On Montag, 6. Juni 2011, 11:08, Ryan Ingram wrote:
Hi Pat. There aren't any casts in that code. There are type annotations, but this is different than the idea of a cast like in C.
For example
((3 :: Integer) :: Int)
is a compile error.
What you are seeing is that 3 has the type (forall a. Num a => a); that is, the literal '3' gets converted by the compiler into
fromInteger (I# 3#)
where 3# represents the machine word '3' and I# is the internal constructor Word# -> Integer.
Close, but not correct. In GHC, we have data Int = I# Int# and (if we're using integer-gmp) data Integer = S# Int# | J# Int# ByteArray# So, 3# is the *signed* machine int '3' and you'd get fromInteger (S# 3#) using the literal '3'.
class Num a where
... fromInteger :: Integer -> a
So by 'casting', or rather, providing a type annotation, you are specifying what instance of Num gets the call to 'fromInteger'.
As to whether you need a type annotation: it depends. For example: foo () = sameId newId 3
Types don't match, sameId :: IDs i => i -> i -> Bool newId :: IDs i => i -> i Make that foo () = startId to get Ryan's types.
the compiler will infer the type of 'foo' to be
foo :: forall a.
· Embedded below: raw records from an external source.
(* ===== verification/BridgeLicence.v ===== *)
(** The guarantees of a bridge: executions are licensed, happen at most once, and what a
    browser reads as an answer is the result of one. *)
From S2P Require Import Prelude Sql Process Concurrent Auth RelayStore RelaySafety.
From S2P Require Import RelayGuarantees BridgeState Bridge BridgeWorld BridgeSafety.

(** What a bridge has done before it executes a request, in the thread that executes it:
    the relay delivered the request, its evidence was committed, the operation was
    found among the published ones and, if it is a mutation, authorised. *)

Section licence.
Context {remote : RemoteEnv} {env : BridgeEnv} (config : BridgeConfig).
Abbreviation history := (history bridge_answer).
Implicit Types h : history.

Abbreviation given := (BridgeSafety.given config).

(** The evidence of the request is in a state that was committed. *)
Definition recorded h (request : RequestEnvelope) : Prop := ∃ expected state revision,
  existT (CommitState expected state) (Ok revision) ∈ h ∧ last state.(State_Evidence) = Some (preparedEvidence request).

Definition resolved h (request : RequestEnvelope) (operation : BridgeOperation) : Prop :=
  existT (ResolvePublished request.(RequestEnvelope_ProjectID) request.(RequestEnvelope_ThreadID)
    request.(RequestEnvelope_Action)) (Some operation) ∈ h.

Definition authorised h (request : RequestEnvelope) : Prop :=
  config.(BridgeConfig_HasAuthorization) = true ∧ existT (AuthorizeBridged (authorizationOf request)) (Ok tt) ∈ h.

Record licensed h (operation : BridgeOperation) (request : RequestEnvelope) : Prop := {
  licence_given : given h request;
  licence_recorded : recorded h request;
  licence_valid : validRequestEnvelope config request = true;
  licence_scope : request.(RequestEnvelope_AccountID) = config.(BridgeConfig_AccountID) ∧
    request.(RequestEnvelope_DeviceID) = config.(BridgeConfig_DeviceID) ∧
    request.(RequestEnvelope_ProjectID) ∈ config.(BridgeConfig_AllowedProjects);
  licence_resolved : resolved h request operation;
  licence_authorised : operation.(Operation_Mutation) = true → authorised h request;
}.

Definition licences h (c : bridge_call) : Prop :=
  match c with ExecuteOperation operation x => licensed h operation (requestOfExecution x) | _ => True end.

Lemma recorded_kept h h' request : h `prefix_of` h' → recorded h request → recorded h' request.
Proof. intros Hh (e & s & r & Hin & H). exists e, s, r. split; [by eapply event_kept|done]. Qed.

(** ** Executing *)

Definition ready h (request : RequestEnvelope) : Prop :=
  given h request ∧ recorded h request ∧ validRequestEnvelope config request = true ∧
  request.(RequestEnvelope_AccountID) = config.(BridgeConfig_AccountID) ∧
  request.(RequestEnvelope_DeviceID) = config.(BridgeConfig_DeviceID) ∧
  request.(RequestEnvelope_ProjectID) ∈ config.(BridgeConfig_AllowedProjects).

Lemma ready_kept h h' request : h `prefix_of` h' → ready h request → ready h' request.
Proof. intros Hh (H1 & H2 & H). split; [by eapply given_kept|]. split; [by eapply recorded_kept|done]. Qed.

Lemma executeOperation_licensed request operation h :
  ready h request → resolved h request operation → (operation.(Operation_Mutation) = true → authorised h request) →
  ensures licences (executeOperation config request operation) h (λ _ _, True).
Proof.
  intros (H1 & H2 & H3 & H4) Hr Ha. split.
  - cbn. rewrite requestOfExecution_of. by split.
  - intros [payload|e|]; [|done..]. cbn. by case_match.
Qed.

Lemma resolveAndExecute_licensed request h : ready h request → ensures licences (resolveAndExecute config request) h (λ _ _, True).
Proof.
  intros Hr. split; [done|]. intros [operation|]; [|done]. cbn. set (h1 := h ++ _).
  assert (ready h1 request) as Hr1 by (eapply ready_kept, Hr; by apply prefix_app_r).
  assert (resolved h1 request operation) as Hs by (unfold resolved, h1; set_solver).
  destruct (Operation_Mutation operation) eqn:Em; [|by apply executeOperation_licensed; rewrite ?Em].
  destruct (BridgeConfig_HasAuthorization config) eqn:Ea; cbn; [|done]. split; [done|].
  intros [[]|e|]; [|done..]. cbn. apply executeOperation_licensed.
  - eapply ready_kept, Hr1. by apply prefix_app_r.
  - eapply event_kept, Hs. by apply prefix_app_r.
  - intros _. split; [done|]. set_solver.
Qed.

Lemma validateAndExecute_licensed request client h :
  given h request → recorded h request → ensures licences (validateAndExecute config request client) h (λ _ _, True).
Proof.
  intros Hg Hr. unfold validateAndExecute. apply ensures_get_bind.
  destruct (validRequestEnvelope config request) eqn:Ev; [|done]. cbn [negb].
  destruct (_ || _) eqn:Ei; [done|]. apply orb_false_iff in Ei as [E1 E2]. apply negb_false_iff, String.eqb_eq in E1, E2.
  destruct (Client_nonces client !! _) as [previous|]; [destruct (negb _); [done|]|].
  all: apply ensures_update_bind; destruct (bool_decide _) eqn:Ep; [|done]; apply bool_decide_eq_true in Ep.
  all: apply ensures_state_calls, resolveAndExecute_licensed; by split_and!.
Qed.

(** ** Committing *)

Lemma commitOr_free restore expected : allows licences (commitOr restore expected).
Proof. unfold commitOr, commitLocked, Commit. walk_state; done. Qed.

Lemma commitOr_records restore expected client h :
  ensures licences (commitOr restore expected client) h
    (λ h' '(_, r), ∀ u, r = Ok u → ∃ revision, existT (CommitState expected client.(Client_state)) (Ok revision) ∈ h').
Proof.
  unfold commitOr, commitLocked, Commit. cbn. split; [done|]. intros [revision|e|]; cbn; [|done..].
  case_match; cbn; [done|]. intros u _. exists revision. set_solver.
Qed.

Lemma completeLocked_free index digest response : allows licences (completeLocked config index digest response).
Proof. unfold completeLocked. walk_state; try apply commitOr_free; done. Qed.
Lemma completePreparedConflict_free index evidence digest conflict :
  allows licences (completePreparedConflictLocked config index evidence digest conflict).
Proof. unfold completePreparedConflictLocked. walk_state; try apply commitOr_free; done. Qed.
Lemma persistPending_free digest response : allows licences (persistPendingLocked digest response).
Proof. unfold persistPendingLocked. walk_state; try apply commitOr_free; done. Qed.
Lemma handleAgain_free request index evidence : allows licences (handleAgain config request index evidence).
Proof.
  unfold handleAgain. cbv zeta.
  walk_state; first [apply completePreparedConflict_free|apply completeLocked_free|apply persistPending_free|done].
Qed.
Lemma dropAcknowledged_free result : allows licences (dropAcknowledged result).
Proof. unfold dropAcknowledged. walk_state; try apply commitOr_free; done. Qed.
Lemma poll_free : allows licences (poll config).
Proof. unfold poll. walk_state; done. Qed.

(** ** Handling *)

(** After the part that matters, a method that is free to go on. *)
Lemma free_bind {A B} (m : bridge A) (f : A → bridge B) client h :
  ensures licences (m client) h (λ _ _, True) → (∀ a, allows licences (f a)) → ensures licences ((m ≫= f) client) h (λ _ _, True).
Proof.
  intros Hm Hf. apply ensures_state_bind. eapply ensures_mono; [exact Hm|]. intros h' [client' [a|e|]] _ _; [apply Hf|done..].
Qed.

Lemma handleNew_licensed request client h : given h request → ensures licences (handleNew config request client) h (λ _ _, True).
Proof.
  intros Hg. unfold handleNew. apply ensures_get_bind. cbv zeta. destruct (_ || _); [done|]. destruct (_ <=? _)%Z; [done|].
  apply ensures_update_bind, ensures_state_bind. eapply ensures_mono; [apply commitOr_records|].
  intros h1 [client1 [u|e|]] Hh1 Hc; [|done..]. apply free_bind.
  - apply validateAndExecute_licensed; [by eapply given_kept|]. destruct (Hc u eq_refl) as [revision Hin].
    eexists _, _, revision. split; [exact Hin|]. cbn. by rewrite last_snoc.
  - intros response. walk_state. apply completeLocked_free.
Qed.

Lemma handleLocked_licensed request client h : given h request → ensures licences (handleLocked config request client) h (λ _ _, True).
Proof.
  intros Hg. unfold handleLocked. apply ensures_get_bind. destruct (Client_bySequence client !! _) as [index|]; [|by apply handleNew_licensed].
  destruct (State_Evidence _ !! index); [apply handleAgain_free|done].
Qed.

Lemma accept_licensed result client h :
  (∃ poll, existT (SendPoll poll) (Ok result) ∈ h) → ensures licences (accept config result client) h (λ _ _, True).
Proof.
  intros [poll Hin]. unfold accept. apply ensures_get_bind. cbv zeta. destruct ((PollResult_AccountID result != _) || _) eqn:Ei; [done|].
  destruct ((_ <? PollResult_AcknowledgedThrough result)%Z || _) eqn:El; [done|].
  apply orb_false_iff in Ei as [E1 E2]. apply negb_false_iff, String.eqb_eq in E1, E2.
  apply orb_false_iff in El as [_ El]. apply Nat.ltb_ge in El.
  apply ensures_state_bind. eapply ensures_mono; [apply (dropAcknowledged_free result client)|].
  intros h1 [client1 [u|e|]] Hh1 _; [|done..]. apply ensures_get_bind.
  destruct (PollResult_Requests result) as [|request rest] eqn:Er; [done|].
  assert (given h1 request) as Hg.
  { exists poll, result. split_and!; [by eapply event_kept|done|done|]. destruct rest; [done|cbn in El; lia]. }
  assert (ensures licences ((handleLocked config request ≫= λ _, done tt) client1) h1 (λ _ _, True)) as Hl
    by (apply free_bind; [by apply handleLocked_licensed|intros; apply allows_done]).
  destruct (_ && _); [exact Hl|]. destruct (_ || _); [done|exact Hl].
Qed.

(** ** Running *)

Lemma poll_sends client h :
  ensures licences (poll config client) h (λ h' '(_, r), ∀ result, r = Ok result → ∃ p, existT (SendPoll p) (Ok result) ∈ h').
Proof.
  unfold poll. apply ensures_get_bind, ensures_state_calls. destruct (marshalPoll _) as [body|e|]; [|done..].
  cbn [lift mbind go_bind proc_bind]. destruct (fail_if _ _); [|done..]. cbn. split; [done|].
  intros [result|e|]; cbn; [|done..]. intros result' [= <-]. exists (pollOf config client). set_solver.
Qed.

Lemma Run_licensed rounds backoff client h : ensures licences (Run config rounds backoff client) h (λ _ _, True).
Proof.
  revert backoff client h. induction rounds as [|rounds IH]; intros backoff client h; [done|]. cbn [Run].
  apply ensures_state_bind, ensures_attempt. eapply ensures_mono; [apply poll_sends|].
  intros h1 [client1 [result|e|]] _ Hp; [| |done].
  - apply ensures_state_bind. eapply ensures_mono; [apply accept_licensed; by apply Hp|].
    intros h2 [client2 [u|e|]] _ _; [apply IH|done..].
  - apply ensures_state_bind, ensures_state_calls. split; [done|]. intros [cause|]; [done|]. cbn [errors_Is].
    destruct (errors_Is _ _); [done|]. apply ensures_state_bind, ensures_state_calls. split; [done|].
    intros [u|e'|]; cbn [proc_bind lift]; [apply IH|done..].
Qed.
IDs a => () -> a
If you declare foo as a value, though, you run into the dreaded monomorphism restriction, and you might get a complaint from the compiler about ambiguity.
foo2 = sameId newId 3
And foo2 = startId
The monomorphism restriction forces values to be values; otherwise consider this
-- the usual 'expensive' computation fib :: Num a => a -> a fib 0 = 1 fib n = fib (n-1) + fib (n-2)
x = fib 100000
What's the type of x? Most generally, it's
x :: Num a => a
But this means that x will be recalculated every time it's used; the value can't be saved since x doesn't represent a single value but rather a separate value for each instance of Num. You are allowed to manually specify this type, but without it, the compiler says 'You meant this to be a value!' and forces it to a particular type if it can, or complains about ambiguity if it can't. As to how it does so, look up the rules for defaulting and monomorphism in the Haskell report.